HOW TO COMPLETE THIS TASK → Beginning at the top of the data below, write out every line exactly until you reach the line with "apply filter_ext. intros", and include that line.

# # # # # # #

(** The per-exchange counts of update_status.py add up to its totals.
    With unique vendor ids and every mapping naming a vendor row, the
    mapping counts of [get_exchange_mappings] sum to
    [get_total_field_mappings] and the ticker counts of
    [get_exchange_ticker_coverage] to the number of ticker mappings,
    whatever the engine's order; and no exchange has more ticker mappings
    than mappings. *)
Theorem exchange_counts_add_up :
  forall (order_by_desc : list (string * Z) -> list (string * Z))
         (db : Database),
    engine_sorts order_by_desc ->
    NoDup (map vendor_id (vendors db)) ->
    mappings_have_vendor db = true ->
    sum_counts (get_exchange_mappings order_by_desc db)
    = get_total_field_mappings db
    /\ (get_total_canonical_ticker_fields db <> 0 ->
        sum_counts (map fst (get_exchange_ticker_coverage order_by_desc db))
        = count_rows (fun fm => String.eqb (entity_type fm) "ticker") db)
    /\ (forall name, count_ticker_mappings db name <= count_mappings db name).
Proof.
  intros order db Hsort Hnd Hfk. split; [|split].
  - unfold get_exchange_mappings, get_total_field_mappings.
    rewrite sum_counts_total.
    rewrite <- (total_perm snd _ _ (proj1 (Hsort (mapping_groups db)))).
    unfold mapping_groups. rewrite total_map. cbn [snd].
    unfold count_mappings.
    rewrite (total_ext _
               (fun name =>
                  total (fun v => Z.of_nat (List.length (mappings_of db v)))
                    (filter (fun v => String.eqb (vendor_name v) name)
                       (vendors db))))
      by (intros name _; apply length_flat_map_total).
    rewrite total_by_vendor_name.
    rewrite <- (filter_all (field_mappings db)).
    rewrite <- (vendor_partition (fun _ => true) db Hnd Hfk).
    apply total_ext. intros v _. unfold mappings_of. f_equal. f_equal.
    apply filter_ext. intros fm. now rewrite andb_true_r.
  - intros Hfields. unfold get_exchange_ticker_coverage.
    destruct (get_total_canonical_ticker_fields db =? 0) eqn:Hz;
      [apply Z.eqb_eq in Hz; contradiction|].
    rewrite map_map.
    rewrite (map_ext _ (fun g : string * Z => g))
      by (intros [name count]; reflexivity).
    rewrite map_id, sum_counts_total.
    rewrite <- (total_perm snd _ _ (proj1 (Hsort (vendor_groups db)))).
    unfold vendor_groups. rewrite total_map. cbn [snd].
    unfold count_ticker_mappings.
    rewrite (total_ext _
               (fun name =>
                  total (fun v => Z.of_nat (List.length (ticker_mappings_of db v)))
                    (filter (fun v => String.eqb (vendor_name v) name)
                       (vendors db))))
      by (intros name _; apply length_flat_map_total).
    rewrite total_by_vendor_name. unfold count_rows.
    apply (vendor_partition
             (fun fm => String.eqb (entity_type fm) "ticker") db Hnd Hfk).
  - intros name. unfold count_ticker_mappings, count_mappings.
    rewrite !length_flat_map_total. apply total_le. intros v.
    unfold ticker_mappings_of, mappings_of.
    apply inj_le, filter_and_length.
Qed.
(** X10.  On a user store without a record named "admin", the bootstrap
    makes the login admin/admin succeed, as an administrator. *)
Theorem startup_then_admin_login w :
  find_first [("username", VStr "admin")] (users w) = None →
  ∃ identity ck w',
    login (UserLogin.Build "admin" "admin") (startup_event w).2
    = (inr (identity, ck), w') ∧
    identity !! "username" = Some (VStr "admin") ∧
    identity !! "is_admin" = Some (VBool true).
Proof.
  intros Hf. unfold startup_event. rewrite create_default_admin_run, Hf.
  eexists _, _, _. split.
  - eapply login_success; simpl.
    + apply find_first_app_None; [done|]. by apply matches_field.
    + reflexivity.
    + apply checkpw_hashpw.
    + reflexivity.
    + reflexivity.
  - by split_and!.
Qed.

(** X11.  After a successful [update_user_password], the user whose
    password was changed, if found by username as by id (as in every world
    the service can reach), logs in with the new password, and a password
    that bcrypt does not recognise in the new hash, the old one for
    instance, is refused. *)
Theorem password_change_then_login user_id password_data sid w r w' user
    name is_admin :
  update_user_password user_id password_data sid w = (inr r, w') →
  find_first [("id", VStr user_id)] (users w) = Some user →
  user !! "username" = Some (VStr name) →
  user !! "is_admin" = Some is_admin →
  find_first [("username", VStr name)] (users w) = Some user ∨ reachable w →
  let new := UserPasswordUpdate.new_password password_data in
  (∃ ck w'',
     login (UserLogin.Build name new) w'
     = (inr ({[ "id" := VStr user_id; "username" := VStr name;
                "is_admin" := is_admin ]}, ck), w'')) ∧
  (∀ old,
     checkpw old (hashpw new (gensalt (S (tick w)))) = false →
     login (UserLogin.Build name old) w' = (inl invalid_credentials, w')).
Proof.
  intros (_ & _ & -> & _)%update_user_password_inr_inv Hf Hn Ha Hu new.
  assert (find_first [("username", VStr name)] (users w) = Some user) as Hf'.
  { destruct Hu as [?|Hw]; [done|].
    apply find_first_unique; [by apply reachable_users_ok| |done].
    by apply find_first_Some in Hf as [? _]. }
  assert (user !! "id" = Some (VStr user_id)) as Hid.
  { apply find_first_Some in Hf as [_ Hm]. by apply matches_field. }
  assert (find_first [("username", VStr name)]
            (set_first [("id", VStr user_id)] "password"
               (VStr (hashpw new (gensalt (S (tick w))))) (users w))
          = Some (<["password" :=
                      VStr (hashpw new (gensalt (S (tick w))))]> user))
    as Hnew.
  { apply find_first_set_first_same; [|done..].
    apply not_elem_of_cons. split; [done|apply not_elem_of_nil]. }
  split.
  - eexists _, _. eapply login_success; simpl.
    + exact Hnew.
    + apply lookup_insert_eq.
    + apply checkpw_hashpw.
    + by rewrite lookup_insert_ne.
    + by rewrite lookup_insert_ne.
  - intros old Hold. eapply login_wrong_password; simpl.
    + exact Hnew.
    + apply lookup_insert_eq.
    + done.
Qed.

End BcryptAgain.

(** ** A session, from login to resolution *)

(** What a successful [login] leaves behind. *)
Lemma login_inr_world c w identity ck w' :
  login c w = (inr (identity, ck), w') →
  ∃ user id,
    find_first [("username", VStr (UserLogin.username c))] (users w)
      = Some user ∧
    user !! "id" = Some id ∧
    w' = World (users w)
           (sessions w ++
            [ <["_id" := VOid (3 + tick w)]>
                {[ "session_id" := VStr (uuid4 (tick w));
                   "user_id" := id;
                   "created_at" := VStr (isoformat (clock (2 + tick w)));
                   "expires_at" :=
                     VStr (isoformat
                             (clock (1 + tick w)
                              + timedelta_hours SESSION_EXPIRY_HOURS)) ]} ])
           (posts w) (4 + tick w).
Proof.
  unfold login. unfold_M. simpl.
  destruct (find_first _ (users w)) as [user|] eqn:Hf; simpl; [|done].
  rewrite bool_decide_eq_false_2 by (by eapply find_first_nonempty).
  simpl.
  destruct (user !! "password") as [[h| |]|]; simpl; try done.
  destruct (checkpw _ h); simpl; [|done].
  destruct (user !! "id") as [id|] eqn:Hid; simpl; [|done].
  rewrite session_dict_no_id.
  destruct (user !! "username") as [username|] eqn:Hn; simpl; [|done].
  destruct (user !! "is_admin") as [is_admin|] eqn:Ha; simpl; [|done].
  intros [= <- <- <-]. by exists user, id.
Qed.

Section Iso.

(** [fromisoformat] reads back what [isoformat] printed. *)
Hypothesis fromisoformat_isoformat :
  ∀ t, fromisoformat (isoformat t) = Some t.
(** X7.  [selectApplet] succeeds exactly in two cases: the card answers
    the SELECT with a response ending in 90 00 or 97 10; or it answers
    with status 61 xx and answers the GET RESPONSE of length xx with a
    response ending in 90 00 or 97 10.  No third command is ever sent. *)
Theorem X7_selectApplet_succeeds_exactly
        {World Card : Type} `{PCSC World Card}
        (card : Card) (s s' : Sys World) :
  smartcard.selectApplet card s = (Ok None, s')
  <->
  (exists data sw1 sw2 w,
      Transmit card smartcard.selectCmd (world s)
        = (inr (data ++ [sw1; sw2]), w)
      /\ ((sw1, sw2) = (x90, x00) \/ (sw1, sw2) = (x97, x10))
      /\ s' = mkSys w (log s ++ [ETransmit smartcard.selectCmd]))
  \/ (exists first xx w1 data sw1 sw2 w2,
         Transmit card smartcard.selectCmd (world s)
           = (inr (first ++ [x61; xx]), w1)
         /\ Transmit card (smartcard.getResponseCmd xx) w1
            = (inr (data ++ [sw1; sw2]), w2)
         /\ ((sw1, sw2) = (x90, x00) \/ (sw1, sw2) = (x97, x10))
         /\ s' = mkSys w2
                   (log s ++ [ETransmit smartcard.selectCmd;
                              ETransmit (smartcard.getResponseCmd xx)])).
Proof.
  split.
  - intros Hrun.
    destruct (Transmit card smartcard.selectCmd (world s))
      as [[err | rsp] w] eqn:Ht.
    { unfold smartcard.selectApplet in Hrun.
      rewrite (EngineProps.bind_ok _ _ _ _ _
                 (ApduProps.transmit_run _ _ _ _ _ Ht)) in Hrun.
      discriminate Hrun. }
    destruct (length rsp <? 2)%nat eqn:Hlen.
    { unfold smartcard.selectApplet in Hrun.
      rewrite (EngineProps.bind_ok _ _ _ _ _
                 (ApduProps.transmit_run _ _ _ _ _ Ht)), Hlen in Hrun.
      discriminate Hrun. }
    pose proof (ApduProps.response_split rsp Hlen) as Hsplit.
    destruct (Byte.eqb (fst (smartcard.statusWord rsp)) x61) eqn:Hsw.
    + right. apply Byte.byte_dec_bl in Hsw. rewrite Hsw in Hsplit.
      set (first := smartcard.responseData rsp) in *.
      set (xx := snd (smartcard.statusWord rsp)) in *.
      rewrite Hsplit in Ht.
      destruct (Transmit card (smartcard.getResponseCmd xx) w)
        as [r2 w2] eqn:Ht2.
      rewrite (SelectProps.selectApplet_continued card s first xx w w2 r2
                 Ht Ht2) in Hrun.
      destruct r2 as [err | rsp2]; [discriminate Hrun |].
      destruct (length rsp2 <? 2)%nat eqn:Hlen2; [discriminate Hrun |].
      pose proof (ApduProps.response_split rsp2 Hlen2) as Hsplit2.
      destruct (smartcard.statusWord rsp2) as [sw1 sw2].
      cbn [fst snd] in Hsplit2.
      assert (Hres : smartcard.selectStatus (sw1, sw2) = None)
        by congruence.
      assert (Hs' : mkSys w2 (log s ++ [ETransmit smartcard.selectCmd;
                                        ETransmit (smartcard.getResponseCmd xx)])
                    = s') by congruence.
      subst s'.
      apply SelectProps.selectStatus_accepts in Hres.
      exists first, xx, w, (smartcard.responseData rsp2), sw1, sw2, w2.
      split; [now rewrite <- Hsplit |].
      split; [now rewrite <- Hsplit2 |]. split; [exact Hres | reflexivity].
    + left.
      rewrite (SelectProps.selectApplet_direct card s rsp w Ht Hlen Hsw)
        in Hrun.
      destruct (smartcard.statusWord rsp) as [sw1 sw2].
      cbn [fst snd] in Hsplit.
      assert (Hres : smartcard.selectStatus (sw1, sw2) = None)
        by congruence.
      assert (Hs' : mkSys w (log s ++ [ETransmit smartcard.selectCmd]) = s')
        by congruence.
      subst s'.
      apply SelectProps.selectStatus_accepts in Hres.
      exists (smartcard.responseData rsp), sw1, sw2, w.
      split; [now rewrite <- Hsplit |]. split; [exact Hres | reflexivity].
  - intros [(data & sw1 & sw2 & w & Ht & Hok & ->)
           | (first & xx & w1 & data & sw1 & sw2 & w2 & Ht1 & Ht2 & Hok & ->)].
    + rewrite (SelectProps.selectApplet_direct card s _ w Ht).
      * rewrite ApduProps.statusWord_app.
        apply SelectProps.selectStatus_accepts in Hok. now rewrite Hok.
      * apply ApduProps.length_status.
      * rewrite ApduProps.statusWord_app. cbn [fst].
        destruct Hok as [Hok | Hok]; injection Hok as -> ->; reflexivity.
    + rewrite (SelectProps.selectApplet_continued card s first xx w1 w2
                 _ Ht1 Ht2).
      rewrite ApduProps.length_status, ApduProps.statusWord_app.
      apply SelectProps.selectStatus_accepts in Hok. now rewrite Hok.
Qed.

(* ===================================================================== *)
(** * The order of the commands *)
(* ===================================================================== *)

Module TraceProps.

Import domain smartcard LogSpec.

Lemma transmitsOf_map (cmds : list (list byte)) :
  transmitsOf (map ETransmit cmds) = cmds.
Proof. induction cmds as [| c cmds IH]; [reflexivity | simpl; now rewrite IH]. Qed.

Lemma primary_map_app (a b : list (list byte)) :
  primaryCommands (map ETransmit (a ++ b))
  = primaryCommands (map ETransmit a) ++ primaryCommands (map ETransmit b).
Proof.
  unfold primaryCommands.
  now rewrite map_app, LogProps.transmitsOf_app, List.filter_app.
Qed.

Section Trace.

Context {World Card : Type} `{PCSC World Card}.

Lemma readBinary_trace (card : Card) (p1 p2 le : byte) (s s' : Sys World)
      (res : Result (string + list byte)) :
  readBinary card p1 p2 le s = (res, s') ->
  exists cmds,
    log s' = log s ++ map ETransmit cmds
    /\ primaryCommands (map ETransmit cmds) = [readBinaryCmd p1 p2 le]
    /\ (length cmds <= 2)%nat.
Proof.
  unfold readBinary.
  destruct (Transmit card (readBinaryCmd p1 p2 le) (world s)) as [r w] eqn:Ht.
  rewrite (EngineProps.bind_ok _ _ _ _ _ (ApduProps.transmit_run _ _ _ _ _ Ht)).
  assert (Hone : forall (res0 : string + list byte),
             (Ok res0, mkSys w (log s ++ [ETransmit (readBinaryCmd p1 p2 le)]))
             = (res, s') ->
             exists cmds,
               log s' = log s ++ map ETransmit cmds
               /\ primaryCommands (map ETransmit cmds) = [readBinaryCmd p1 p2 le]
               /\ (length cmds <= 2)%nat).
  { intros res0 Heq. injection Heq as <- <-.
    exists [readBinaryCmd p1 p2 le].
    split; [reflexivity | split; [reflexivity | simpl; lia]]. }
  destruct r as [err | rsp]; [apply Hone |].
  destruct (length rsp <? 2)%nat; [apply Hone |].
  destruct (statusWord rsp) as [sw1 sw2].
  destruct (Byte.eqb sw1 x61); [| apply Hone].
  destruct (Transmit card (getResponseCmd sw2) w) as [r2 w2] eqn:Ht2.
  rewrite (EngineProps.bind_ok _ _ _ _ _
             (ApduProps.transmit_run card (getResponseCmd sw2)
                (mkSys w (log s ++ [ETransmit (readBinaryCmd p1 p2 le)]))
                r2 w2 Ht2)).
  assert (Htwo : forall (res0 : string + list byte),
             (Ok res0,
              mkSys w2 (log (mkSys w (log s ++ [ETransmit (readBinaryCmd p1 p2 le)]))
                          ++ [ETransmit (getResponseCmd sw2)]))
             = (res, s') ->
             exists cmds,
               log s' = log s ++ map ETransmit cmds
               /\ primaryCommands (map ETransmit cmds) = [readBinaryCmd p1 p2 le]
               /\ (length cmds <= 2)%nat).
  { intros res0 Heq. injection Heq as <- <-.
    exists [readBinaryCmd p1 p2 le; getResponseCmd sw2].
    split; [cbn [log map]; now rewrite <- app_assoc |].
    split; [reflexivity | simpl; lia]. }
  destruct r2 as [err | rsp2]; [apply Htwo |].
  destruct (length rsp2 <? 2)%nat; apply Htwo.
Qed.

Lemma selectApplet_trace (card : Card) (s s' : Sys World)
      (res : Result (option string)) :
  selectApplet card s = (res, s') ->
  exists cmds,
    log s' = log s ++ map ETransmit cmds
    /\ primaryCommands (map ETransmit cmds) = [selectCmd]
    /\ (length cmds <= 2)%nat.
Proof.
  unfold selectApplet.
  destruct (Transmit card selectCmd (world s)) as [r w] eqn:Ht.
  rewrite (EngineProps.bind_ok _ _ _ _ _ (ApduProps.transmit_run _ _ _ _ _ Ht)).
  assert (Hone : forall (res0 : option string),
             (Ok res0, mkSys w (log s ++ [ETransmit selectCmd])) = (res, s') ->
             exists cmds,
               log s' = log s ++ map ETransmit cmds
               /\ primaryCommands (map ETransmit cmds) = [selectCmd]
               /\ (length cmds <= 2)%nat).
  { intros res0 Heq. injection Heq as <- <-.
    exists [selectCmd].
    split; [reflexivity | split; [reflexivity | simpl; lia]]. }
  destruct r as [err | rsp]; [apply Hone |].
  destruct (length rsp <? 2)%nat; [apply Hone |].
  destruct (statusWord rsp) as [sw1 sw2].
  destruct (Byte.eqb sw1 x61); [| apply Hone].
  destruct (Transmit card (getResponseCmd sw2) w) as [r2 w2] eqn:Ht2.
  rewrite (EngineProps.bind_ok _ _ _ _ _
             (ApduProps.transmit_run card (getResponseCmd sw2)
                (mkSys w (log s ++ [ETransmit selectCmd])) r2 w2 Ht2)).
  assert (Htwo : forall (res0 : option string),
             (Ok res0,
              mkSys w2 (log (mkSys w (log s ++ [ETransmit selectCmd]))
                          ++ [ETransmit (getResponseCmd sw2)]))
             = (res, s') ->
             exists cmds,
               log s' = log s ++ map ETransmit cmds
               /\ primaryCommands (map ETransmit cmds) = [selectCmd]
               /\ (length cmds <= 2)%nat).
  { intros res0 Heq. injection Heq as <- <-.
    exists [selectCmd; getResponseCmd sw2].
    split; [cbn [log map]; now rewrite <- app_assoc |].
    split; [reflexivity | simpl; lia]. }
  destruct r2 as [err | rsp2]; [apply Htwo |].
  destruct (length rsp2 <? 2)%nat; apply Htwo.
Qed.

# # # # # # #

YOUR SOLUTION →
(** The per-exchange counts of update_status.py add up to its totals.
    With unique vendor ids and every mapping naming a vendor row, the
    mapping counts of [get_exchange_mappings] sum to
    [get_total_field_mappings] and the ticker counts of
    [get_exchange_ticker_coverage] to the number of ticker mappings,
    whatever the engine's order; and no exchange has more ticker mappings
    than mappings. *)
Theorem exchange_counts_add_up :
  forall (order_by_desc : list (string * Z) -> list (string * Z))
         (db : Database),
    engine_sorts order_by_desc ->
    NoDup (map vendor_id (vendors db)) ->
    mappings_have_vendor db = true ->
    sum_counts (get_exchange_mappings order_by_desc db)
    = get_total_field_mappings db
    /\ (get_total_canonical_ticker_fields db <> 0 ->
        sum_counts (map fst (get_exchange_ticker_coverage order_by_desc db))
        = count_rows (fun fm => String.eqb (entity_type fm) "ticker") db)
    /\ (forall name, count_ticker_mappings db name <= count_mappings db name).
Proof.
  intros order db Hsort Hnd Hfk. split; [|split].
  - unfold get_exchange_mappings, get_total_field_mappings.
    rewrite sum_counts_total.
    rewrite <- (total_perm snd _ _ (proj1 (Hsort (mapping_groups db)))).
    unfold mapping_groups. rewrite total_map. cbn [snd].
    unfold count_mappings.
    rewrite (total_ext _
               (fun name =>
                  total (fun v => Z.of_nat (List.length (mappings_of db v)))
                    (filter (fun v => String.eqb (vendor_name v) name)
                       (vendors db))))
      by (intros name _; apply length_flat_map_total).
    rewrite total_by_vendor_name.
    rewrite <- (filter_all (field_mappings db)).
    rewrite <- (vendor_partition (fun _ => true) db Hnd Hfk).
    apply total_ext. intros v _. unfold mappings_of. f_equal. f_equal.
    apply filter_ext. intros fm. now rewrite andb_true_r.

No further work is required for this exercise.